It has long been known that the 36 officer problem has no solution.
Steven Lord proved that there is a solution with 2 'wild' entries ('SC's). The object of this proof is to show that there is no solution with just 1 SC.
1. The problem
Steven Lord proved that the 2 SC case is possible with this example:
1, CO 5, CA 2, SC 4, LI 3, SL 6, MA
2, SL 1, LC 5, LI 3, MA 6, CA 4, CO
4, CA 6, SL 1, MA 2, LC 5, CO 3, LI
6, LI 3, CO 4, SL 1, CA 2, MA 5, LC
3, SC 4, MA 6, LC 5, SL 1, LI 2, CA
5, MA 2, LI 3, CA 6, CO 4, LC 1, SL
The issues here are that:
Column 1 has CO, SL, CA, LI, SC, MA.
Row 5 has LC, SL, CA, LI, SC, MA, (not in that order)
So Column 1 'wants' LC, while Row 5 'wants' CO.
Column 3 has SC, LI, MA, SL, LC, CA.
Row 1 has SC, LI, MA, SL, CO, CA (not in that order)
So Column 3 'wants' CO, while Row 1 'wants' LC.
At first blush, the placement of LC and CO may look arbitrary, but it is not.
2. Legal swaps and diagonals
In the nxn officer problem, swapping columns does not change the contents of rows, and swapping rows does not change the contents of columns.

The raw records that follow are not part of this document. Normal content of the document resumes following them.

(** A string that starts with a digit is none of the special spellings. *)
Lemma digit_not_special body r :
  Py.digitpart 0 body = Some r ->
  (String.eqb (Py.tolower_all body) "inf" || String.eqb (Py.tolower_all body) "infinity")%bool
  = false /\
  String.eqb (Py.tolower_all body) "nan" = false.
Proof.
  unfold Py.digitpart. destruct body as [|c s]; [discriminate|].
  destruct (Py.digit_of c) as [d|] eqn:Hd; [|discriminate]. intros _.
  cbn [Py.tolower_all String.eqb].
  assert (Hi : Ascii.eqb (Py.tolower c) "i" = false /\ Ascii.eqb (Py.tolower c) "n" = false).
  { destruct c as [[] [] [] [] [] [] [] []]; vm_compute in Hd; try discriminate;
      vm_compute; split; reflexivity. }
  destruct Hi as [Hi Hn]. now rewrite Hi, Hn.
Qed.

Lemma round_half_even_exact a q : 0 < q -> Py.round_half_even (a * q) q = a.
Proof.
  intros Hq. unfold Py.round_half_even.
  rewrite Z.div_mul, Z.mod_mul by lia.
  destruct (Z.ltb_spec (2 * 0) q); [reflexivity|lia].
Qed.

(** An integer below 2^53 is a binary64, and [round] gives it back. *)
Lemma round_binary64_integer neg u :
  0 <= u < 2 ^ 53 ->
  Py.round (Py.binary64 neg (u * 10 ^ 0) 1) = Py.RInt (if neg then - u else u).
Proof.
  intros [Hu0 Hu]. rewrite Z.pow_0_r, Z.mul_1_r. unfold Py.binary64.
  destruct (Z.eqb_spec u 0) as [->|Hne].
  - cbn. now destruct neg.
  - assert (Hpos : 0 < u) by lia.
    pose proof (Z.log2_spec u Hpos) as [Hlo Hhi].
    pose proof (Z.log2_nonneg u) as HL0.
    assert (HL : Z.log2 u < 53) by (apply Z.log2_lt_pow2; lia).
    change (Z.log2 1) with 0.
    set (L := Z.log2 u) in *.
    replace (L - 0 - 52) with (L - 52) by lia.
    destruct (Z.leb_spec 0 (L - 52)) as [Hge|Hlt].
    + assert (L = 52) as HL52 by lia. rewrite HL52 in *.
      change (52 - 52) with 0. rewrite Z.pow_0_r, Z.mul_1_r, Z.div_1_r.
      destruct (Z.ltb_spec u (2 ^ 52)) as [Hc|Hc]; [lia|].
      change (Z.max 0 (-1074)) with 0. unfold Py.scaled.
      change (0 <=? 0) with true. cbn beta iota.
      rewrite Z.pow_0_r, Z.mul_1_r.
      pose proof (round_half_even_exact u 1 ltac:(lia)) as Hr.
      rewrite Z.mul_1_r in Hr. rewrite Hr.
      change (971 <? 0) with false. change (0 =? 971) with false. cbn [andb].
      cbn [Py.round]. change (0 <=? 0) with true. cbn beta iota.
      now rewrite Z.pow_0_r, Z.mul_1_r.
    + set (k := - (L - 52)).
      assert (Hk : 0 < k) by (unfold k; lia).
      assert (Hpow : 2 ^ 52 = 2 ^ L * 2 ^ k).
      { rewrite <- Z.pow_add_r by lia. f_equal. unfold k. lia. }
      assert (H2k : 0 < 2 ^ k) by (apply Z.pow_pos_nonneg; lia).
      rewrite Z.div_1_r.
      destruct (Z.ltb_spec (u * 2 ^ k) (2 ^ 52)) as [Hc|Hc].
      { rewrite Hpow in Hc. nia. }
      replace (Z.max (L - 52) (-1074)) with (L - 52) by lia.
      unfold Py.scaled.
      destruct (Z.leb_spec 0 (L - 52)) as [?|_]; [lia|].
      fold k.
      pose proof (round_half_even_exact (u * 2 ^ k) 1 ltac:(lia)) as Hr.
      rewrite Z.mul_1_r in Hr. rewrite Hr.
      destruct (Z.ltb_spec 971 (L - 52)) as [?|_]; [lia|].
      destruct (Z.eqb_spec (L - 52) 971) as [?|_]; [lia|]. cbn [andb].
      cbn [Py.round].
      destruct (Z.leb_spec 0 (L - 52)) as [?|_]; [lia|].
      fold k. now rewrite round_half_even_exact.
Qed.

These swaps are therefore valid.
It follows that in valid solutions to the nxn officer problem, there is always exactly one rearrangement where any given rank or regiment occupies the entire main diagonal.

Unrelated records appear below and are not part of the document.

(** X10. Normalising a list content never raises and leaves the store
    alone; it yields one block per item except the dicts that are neither
    a text item nor an image reference, and sends at most one request per
    image reference.  The result is empty exactly when every item is
    such a dict. *)
Theorem format_content_for_gemini_list items st :
  exists evs blocks,
    llm.format_content_for_gemini W (PList items) st = (st, evs, Ok blocks)
    /\ length blocks = length (List.filter (fun item => negb (is_dropped_item item)) items)
    /\ length (List.filter is_http_get evs)
       <= length (List.filter is_image_reference_item items)
    /\ (blocks = [] <-> Forall (fun item => is_dropped_item item = true) items).
Proof.
  pose proof (format_items_all items [] st) as Hrun.
  apply post_run in Hrun as (st' & evs & r & Hrun & -> & (blocks & -> & Hlen) & Hget).
  exists evs, blocks. split; [exact Hrun|]. split; [exact Hlen|]. split; [exact Hget|].
  rewrite <- length_zero_iff_nil, Hlen. clear.
  induction items as [|item items IH]; simpl; [by split; [constructor|]|].
  destruct (is_dropped_item item) eqn:Hitem; simpl.
  - rewrite IH. split; [by constructor|]. by intros [_ H]%Forall_cons.
  - split; [lia|]. intros [H _]%Forall_cons. congruence.
Qed.

(** X11. [generate_embedding] never raises and leaves the store alone.
    It returns an embedding exactly when the text is not blank and the
    service answers with a dict whose ['embedding'] is a list, which it
    returns; it calls the service at most once, and not at all for a
    blank text. *)
Theorem generate_embedding_outcome text st :
  exists evs result,
    llm.generate_embedding W text st = (st, evs, Ok result)
    /\ (forall embedding,
          result = Some embedding <->
          blank text = false
          /\ exists answer, embed_content W text = Ok answer
                            /\ llm.dict_has_key "embedding" answer = true
                            /\ dict_get "embedding" answer = PList embedding)
    /\ length (List.filter is_embed_content evs) <= 1
    /\ (blank text = true -> evs = []).
Proof.
  cut (post (llm.generate_embedding W text) st (fun st' evs r =>
         st' = st /\ exists result, r = Ok result
         /\ (forall embedding,
               result = Some embedding <->
               blank text = false
               /\ exists answer, embed_content W text = Ok answer
                                 /\ llm.dict_has_key "embedding" answer = true
                                 /\ dict_get "embedding" answer = PList embedding)
         /\ length (List.filter is_embed_content evs) <= 1
         /\ (blank text = true -> evs = []))).
  { intros (st' & evs & r & Hrun & -> & result & -> & H)%post_run. eauto. }
  unfold llm.generate_embedding. fold (blank text). run_step.
  destruct (blank text) eqn:Hblank.
  - run_step. split; [done|]. exists None. split; [done|].
    split; [|split; [simpl; lia|done]].
    intros embedding. split; [done|]. by intros [? _].
  - do 4 run_step.
    destruct (embed_content W text) as [answer|e] eqn:Hanswer.
    + cbv beta iota.
      destruct (llm.dict_has_key "embedding" answer) eqn:Hkey.
      * destruct (dict_get "embedding" answer) as [| | | | |embedding|] eqn:Hget;
          run_all; (split; [done|]); eexists; (split; [done|]);
          (split; [|split; [simpl; lia|done]]); intros embedding';
          (split; [try done|]).
        -- intros (_ & answer' & [= <-] & _ & Habs). congruence.
        -- intros (_ & answer' & [= <-] & _ & Habs). congruence.
        -- intros (_ & answer' & [= <-] & _ & Habs). congruence.
        -- intros (_ & answer' & [= <-] & _ & Habs). congruence.
        -- intros (_ & answer' & [= <-] & _ & Habs). congruence.
        -- intros [= <-]. split; [done|]. eauto.
        -- intros (_ & answer' & [= <-] & _ & Habs). congruence.
        -- intros (_ & answer' & [= <-] & _ & Habs). congruence.
      * run_all. split; [done|]. exists None. split; [done|].
        split; [|split; [simpl; lia|done]]. intros embedding. split; [done|].
        intros (_ & answer' & [= <-] & Hkey' & _). congruence.
    + cbv beta iota. run_all. split; [done|]. exists None. split; [done|].
      split; [|split; [simpl; lia|done]]. intros embedding. split; [done|].
      by intros (_ & answer' & [=] & _).
Qed.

However, simply swapping adjacent entries is not valid, since a horizontal swap will change the contents of two columns, while a vertical swap will change the contents of two rows.
3. The proof
This proof will proceed by contradiction, by showing that there is no rearrangement of the 6x6 officer problem where either (trivially) LC or CO occupies the entire main diagonal or, (more significantly) LC or CO plus ONE copy of SC does.
We treat LC and CO from here on as variables, i.e. whichever pair of ranks appears only 5 times in the 2SC solution.
We can apply valid swaps to Steven's solution to obtain this arrangement, where CO occupies the main diagonal except for the top left, which is LC:
6, LC 3, SC 4, MA 2, CA 1, LI 5, SL
2, SC 1, CO 5, CA 6, MA 3, SL 4, LI
4, SL 6, LI 3, CO 5, LC 2, MA 1, CA
5, LI 2, SL 1, LC 4, CO 6, CA 3, MA
1, MA 4, CA 6, SL 3, LI 5, CO 2, LC
3, CA 5, MA 2, LI 1, SL 4, LC 6, CO
or this one, where LC occupies the main diagonal except for the second row, second column, which is CO:
6, LC 3, SC 4, MA 2, CA 1, LI 5, SL
2, SC 1, CO 5, CA 6, MA 3, SL 4, LI
5, LI 2, SL 1, LC 4, CO 6, CA 3, MA
4, SL 6, LI 3, CO 5, LC 2, MA 1, CA
3, CA 5, MA 2, LI 1, SL 4, LC 6, CO
1, MA 4, CA 6, SL 3, LI 5, CO 2, LC
(incidentally, both solutions have a lot of nice symmetries, well worth checking out.)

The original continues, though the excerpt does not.